Tom Enders just couldn’t resist the swipe at the competition. It was June 2011, and the chief executive officer of Airbus SE was on a stage at the Paris air show after the planemaker won in a matter of days an unprecedented 600 orders for its upgraded A320neo airliner, while Boeing Co. stood on the sidelines.

“If our colleagues in Seattle still maintain we’re only catching up with their 737, I must ask myself what these guys are smoking," Enders blurted out, to the general amusement of the audience, while Boeing representatives at the back of the room looked on.

Boeing had wavered on its decision whether to follow Airbus’s lead and re-engine the 737 or go with an all-new aircraft. Customers were willing to wait for “something more revolutionary," as Jim Albaugh, at the time Boeing’s head of commercial aircraft, said then.

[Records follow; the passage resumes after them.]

(* ===== verification/Lifecycle.v ===== *)
(** * Background loops and their shutdown (internal/platform, cmd/envelope/main.go)

    The adapters between the process and what it runs: [App] serves a listener,
    [HeadlessApp] runs a loop until told to stop.  Run and Shutdown are called
    by different goroutines, so a [HeadlessApp] is a transition system at the
    granularity of the statements that touch its fields, over any loop that is
    an instance of [Loop]; what the shutdown needs of the loop is [LoopSpec].
    The loops of the deliverer, the webhook dispatcher, the purger and the HTTP
    instances are the instances.  Fields written by one goroutine are seen by
    the other at once; the data race on them is not modelled. *)

From S2P Require Import Prelude Float64 Table Logging Queue Directory Storage Webhook Dispatcher Deliverer Retention.

(** ** App: a server with its listener (app.go) *)

(** [Server] and, where the library has it, [GracefulServer]. *)
Class Server (W S Listener : Type) := {
  srv_Serve : S → Listener → M W (res unit);
  srv_Close : S → M W (res unit);
  srv_Shutdown : option (Ctx → S → M W (res unit));
}.

Section App.
Context {W S Listener : Type} `{Server W S Listener}.

Record App := mkServerApp { ap_Listener : Listener; ap_Server : S }.

Definition App_Run (a : App) : M W (res unit) := srv_Serve (ap_Server a) (ap_Listener a).

(** The context's deadline is [ShutdownTimeout]; deadlines are not modelled. *)
Definition App_Shutdown (a : App) : M W (res unit) :=
  match srv_Shutdown with
  | Some shutdown => shutdown Background (ap_Server a)
  | None => srv_Close (ap_Server a)
  end.
End App.

(** ** Loops

    [Work] is a step the loop's own goroutines take; [Outside] is caused from
    outside: a timer firing when the select could as well see the context done,
    a job submitted by another role, a listener failing. *)
Inductive kind := Work | Outside.

(** A loop under a context; [lp_return] is what it returned, once it has. *)
Class Loop (L : Type) := {
  lp_step : Ctx → kind → L → L → Prop;
  lp_return : L → option (res unit);
}.

(** What a shutdown relies on: once its context is done, a loop always has a
    step of its own until it returns, and every such step uses up weight. *)
Class LoopSpec (L : Type) `{Loop L} (inv : L → Prop) (weight : L → nat) : Prop := {
  lp_inv : ∀ ctx k l l', inv l → lp_step ctx k l l' → inv l';
  lp_returned : ∀ ctx k l l' r, lp_return l = Some r → lp_step ctx k l l' → lp_return l' = Some r;
  lp_progress : ∀ ctx l, inv l → is_Some (ctx_Err ctx) → lp_return l = None → ∃ l', lp_step ctx Work l l';
  lp_work : ∀ ctx l l', inv l → is_Some (ctx_Err ctx) → lp_step ctx Work l l' → (weight l' < weight l)%nat;
  lp_outside : ∀ ctx l l', inv l → lp_step ctx Outside l l' → (weight l' ≤ S (weight l))%nat;
}.

(** [context.Canceled], and a context after its cancel function was called. *)
Definition Canceled : goerr := Sentinel "context.Canceled".

Definition cancelled (ctx : Ctx) : Ctx :=
  mkCtx (Some (default Canceled (ctx_Err ctx))) (ctx_CorrelationID ctx).

Lemma cancelled_done ctx : is_Some (ctx_Err (cancelled ctx)).
Proof. by eexists. Qed.

(** ** HeadlessApp (headless.go) *)

(** Where the goroutine in Run is: not started, [a.cancel] assigned, [a.done]
    assigned and the loop running, returned and [a.done] closed. *)
Inductive run_pc := RunIdle | RunEntered | RunLooping | RunReturned (r : res unit).

(** Where the goroutine in Shutdown is: not called, before the test of
    [a.cancel], before the test of [a.done], receiving from it, returned. *)
Inductive shut_pc := ShutIdle | ShutCancel | ShutDone | ShutWait | ShutReturned.

#[export] Instance shut_pc_eq_dec : EqDecision shut_pc.
Proof. solve_decision. Defined.

(** [ha_cancel]: [a.cancel != nil]; [ha_done]: [a.done], nil or a channel that is
    open or closed; [ha_ctx]: the context Run made. *)
Record HeadlessApp (L : Type) := mkApp {
  ha_cancel : bool;
  ha_done : option bool;
  ha_ctx : Ctx;
  ha_run : run_pc;
  ha_shutdown : shut_pc;
  ha_loop : L;
}.
Arguments mkApp {L} _ _ _ _ _ _.
Arguments ha_cancel {L} _.
Arguments ha_done {L} _.
Arguments ha_ctx {L} _.
Arguments ha_run {L} _.
Arguments ha_shutdown {L} _.
Arguments ha_loop {L} _.

(** [Boot] of a [HeadlessPlatform]. *)
Definition Boot {L} (loop : L) : HeadlessApp L := mkApp false None Background RunIdle ShutIdle loop.

Inductive astep {L} `{Loop L} : kind → HeadlessApp L → HeadlessApp L → Prop :=
| run_with_cancel c d ctx sh l :
    astep Work (mkApp c d ctx RunIdle sh l) (mkApp true d Background RunEntered sh l)
| run_make_done c d ctx sh l :
    astep Work (mkApp c d ctx RunEntered sh l) (mkApp c (Some false) ctx RunLooping sh l)
| run_loop k c d ctx sh l l' : lp_step ctx k l l' →
    astep k (mkApp c d ctx RunLooping sh l) (mkApp c d ctx RunLooping sh l')
| run_return c d ctx sh l r : lp_return l = Some r →
    astep Work (mkApp c d ctx RunLooping sh l) (mkApp c (Some true) ctx (RunReturned r) sh l)
| shut_call c d ctx rn l :
    astep Outside (mkApp c d ctx rn ShutIdle l) (mkApp c d ctx rn ShutCancel l)
| shut_cancel c d ctx rn l :
    astep Work (mkApp c d ctx rn ShutCancel l) (mkApp c d (if c then cancelled ctx else ctx) rn ShutDone l)
| shut_done c d ctx rn l :
    astep Work (mkApp c d ctx rn ShutDone l)
      (mkApp c d ctx rn (match d with Some _ => ShutWait | None => ShutReturned end) l)
| shut_receive c ctx rn l :
    astep Work (mkApp c (Some true) ctx rn ShutWait l) (mkApp c (Some true) ctx rn ShutReturned l).

(** Executions with the number of steps of each kind. *)
Inductive steps {L} `{Loop L} : nat → nat → HeadlessApp L → HeadlessApp L → Prop :=
| steps_none a : steps 0 0 a a
| steps_work n m a b c : astep Work a b → steps n m b c → steps (S n) m a c
| steps_outside n m a b c : astep Outside a b → steps n m b c → steps n (S m) a c.

Definition app_step {L} `{Loop L} (a b : HeadlessApp L) : Prop := ∃ k, astep k a b.

(** What is left to do of a cancelled app. *)
Definition app_weight {L} (weight : L → nat) (a : HeadlessApp L) : nat :=
  weight (ha_loop a) +
  (match ha_run a with RunReturned _ => 0 | _ => 1 end) +
  (match ha_shutdown a with ShutReturned => 0 | ShutWait => 1 | ShutDone => 2 | ShutCancel => 3 | ShutIdle => 3 end).

Section HeadlessApp.
Context {L : Type} {HL : Loop L} {inv : L → Prop} {weight : L → nat} {LS : LoopSpec L inv weight}.

(** Run's progress and the fields agree. *)
Definition app_ok (a : HeadlessApp L) : Prop :=
  inv (ha_loop a) ∧
  match ha_run a with
  | RunIdle => ha_cancel a = false ∧ ha_done a = None
  | RunEntered => ha_cancel a = true ∧ ha_done a = None
  | RunLooping => ha_cancel a = true ∧ ha_done a = Some false
  | RunReturned r => ha_cancel a = true ∧ ha_done a = Some true ∧ lp_return (ha_loop a) = Some r
  end.

(** The loop was running when Shutdown tested the fields, if it did. *)
Definition heard (a : HeadlessApp L) : Prop :=
  match ha_run a with RunLooping | RunReturned _ => True | _ => False end ∧
  match ha_shutdown a with
  | ShutIdle | ShutCancel => True
  | ShutDone | ShutWait => is_Some (ctx_Err (ha_ctx a))
  | ShutReturned => is_Some (ctx_Err (ha_ctx a)) ∧ ∃ r, ha_run a = RunReturned r
  end.

Lemma app_ok_step k a b : astep k a b → app_ok a → app_ok b.
Proof.
  destruct 1; unfold app_ok; simpl; try tauto.
  intros (? & -> & ->). split; [|done]. by eapply lp_inv.
Qed.

Lemma heard_step k a b : astep k a b → app_ok a → heard a → heard b.
Proof.
  destruct 1; unfold app_ok, heard; simpl; intros [_ Hr] [? Hs]; try tauto.
  - destruct sh; naive_solver.
  - destruct rn; destruct_and?; try done; subst; split; try done; apply cancelled_done.
  - destruct rn; destruct_and?; try done; by subst.
  - destruct rn; destruct_and?; try done. eauto.
Qed.

Lemma app_ok_Boot l : inv l → app_ok (Boot l).
Proof. done. Qed.

Lemma app_ok_rtc a b : rtc app_step a b → app_ok a → app_ok b.
Proof. induction 1 as [|? ? ? [? ?] ? IH]; eauto using app_ok_step. Qed.

Lemma heard_rtc a b : rtc app_step a b → app_ok a → heard a → heard b.
Proof. induction 1 as [|? ? ? [? ?] ? IH]; eauto using app_ok_step, heard_step. Qed.

(** The context stays done. *)
Lemma done_step k a b : astep k a b → heard a → is_Some (ctx_Err (ha_ctx a)) → is_Some (ctx_Err (ha_ctx b)).
Proof. destruct 1; unfold heard; simpl; try tauto. intros. destruct c; [apply cancelled_done|done]. Qed.

Lemma app_progress a : app_ok a → heard a → ha_shutdown a ≠ ShutIdle → ha_shutdown a ≠ ShutReturned →
  ∃ b, astep Work a b.
Proof.
  destruct a as [c d ctx rn sh l]. unfold app_ok, heard. simpl. intros [Hi Hr] [Hrn Hs] ? ?.
  destruct sh; try done; [by eexists; constructor..|].
  destruct rn as [| | |r]; try done; [|destruct Hr as (_ & -> & _); by eexists; constructor].
  destruct (lp_return l) as [r|] eqn:E; [by eexists; eapply run_return|].
  destruct (lp_progress ctx l Hi Hs E) as [l' ?]. eexists. by eapply run_loop.
Qed.

Lemma app_decreases a b : app_ok a → heard a → is_Some (ctx_Err (ha_ctx a)) → astep Work a b →
  (app_weight weight b < app_weight weight a)%nat.
Proof.
  intros [Hi Hr] [Hrn Hs] Hd Hab. remember Work as k eqn:Hk. revert Hk. unfold app_weight.
  destruct Hab; intros; simplify_eq/=; try done; try lia.
  - pose proof (lp_work _ _ _ Hi Hd H). lia.
  - destruct rn; destruct_and?; simplify_eq; simpl; lia.
Qed.

Lemma app_outside a b : app_ok a → astep Outside a b → (app_weight weight b ≤ S (app_weight weight a))%nat.
Proof.
  intros [Hi _] Hab. remember Outside as k eqn:Hk. revert Hk. unfold app_weight.
  destruct Hab; intros; simplify_eq/=; try lia.
  pose proof (lp_outside _ _ _ Hi H). lia.
Qed.

Lemma steps_bounded n m a b : app_ok a → heard a → is_Some (ctx_Err (ha_ctx a)) → steps n m a b →
  (n ≤ app_weight weight a + m)%nat.
Proof.
  intros Ho Hh Hd Hs. revert Ho Hh Hd. induction Hs as [|? ? ? ? ? Hab _ IH|? ? ? ? ? Hab _ IH]; intros; [lia|..].
  - pose proof (app_decreases _ _ Ho Hh Hd Hab).
    specialize (IH (app_ok_step _ _ _ Hab Ho) (heard_step _ _ _ Hab Ho Hh) (done_step _ _ _ Hab Hh Hd)). lia.
  - pose proof (app_outside _ _ Ho Hab).
    specialize (IH (app_ok_step _ _ _ Hab Ho) (heard_step _ _ _ Hab Ho Hh) (done_step _ _ _ Hab Hh Hd)). lia.
Qed.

But the European manufacturer’s blow-out success with the A320neo , essentially a re-engined version of its popular narrow-body family, would soon force Boeing’s hand.

As the A320neo became the fastest-selling plane in civil aviation history as Airbus picked off loyal Boeing customers like American Airlines Group Inc., the US company ditched the pursuit of an all-new jet and responded in July 2011 with its own redesign, the 737 Max.

“The program was launched in a panic," said Sash Tusa, an analyst at Agency Partners, an equity research firm in London. “What frightened Boeing most of all was losing their biggest and most important customer. American Airlines was the catalyst."

It turned out that Chicago-based Boeing wasn’t too late to the party in the end: While the Max didn’t quite replicate the neo’s order book, it did become the company’s fastest seller as airlines scrambled to cut their fuel bills with new engines that promised savings of 20 percent or more. All told, the Max raked in about 5,000 orders, keeping the playing field fairly level in the global duopoly between Airbus and Boeing.

Close Scrutiny

Now the 737 Max is grounded globally, after two almost factory-fresh jets crashed in rapid succession. As a result, the repercussions of Boeing’s response to Airbus’s incursion are under the microscope. Getting particular scrutiny are the use of more powerful, fuel-saving engines and automated tools to help pilots control the aircraft.

After the grounding, Boeing said that it “continues to have full confidence in the safety of the 737 Max, and that it was supporting the decision to idle the jets “out of an abundance of caution." The company declined to comment beyond its public statements.

In late October, a plane operated by Lion Air went down minutes after taking off in Jakarta, killing all 189 people on board. Then on March 10, another 737 Max crashed, this time in Ethiopia en route to Kenya. Again, none of the 157 people on board survived the impact.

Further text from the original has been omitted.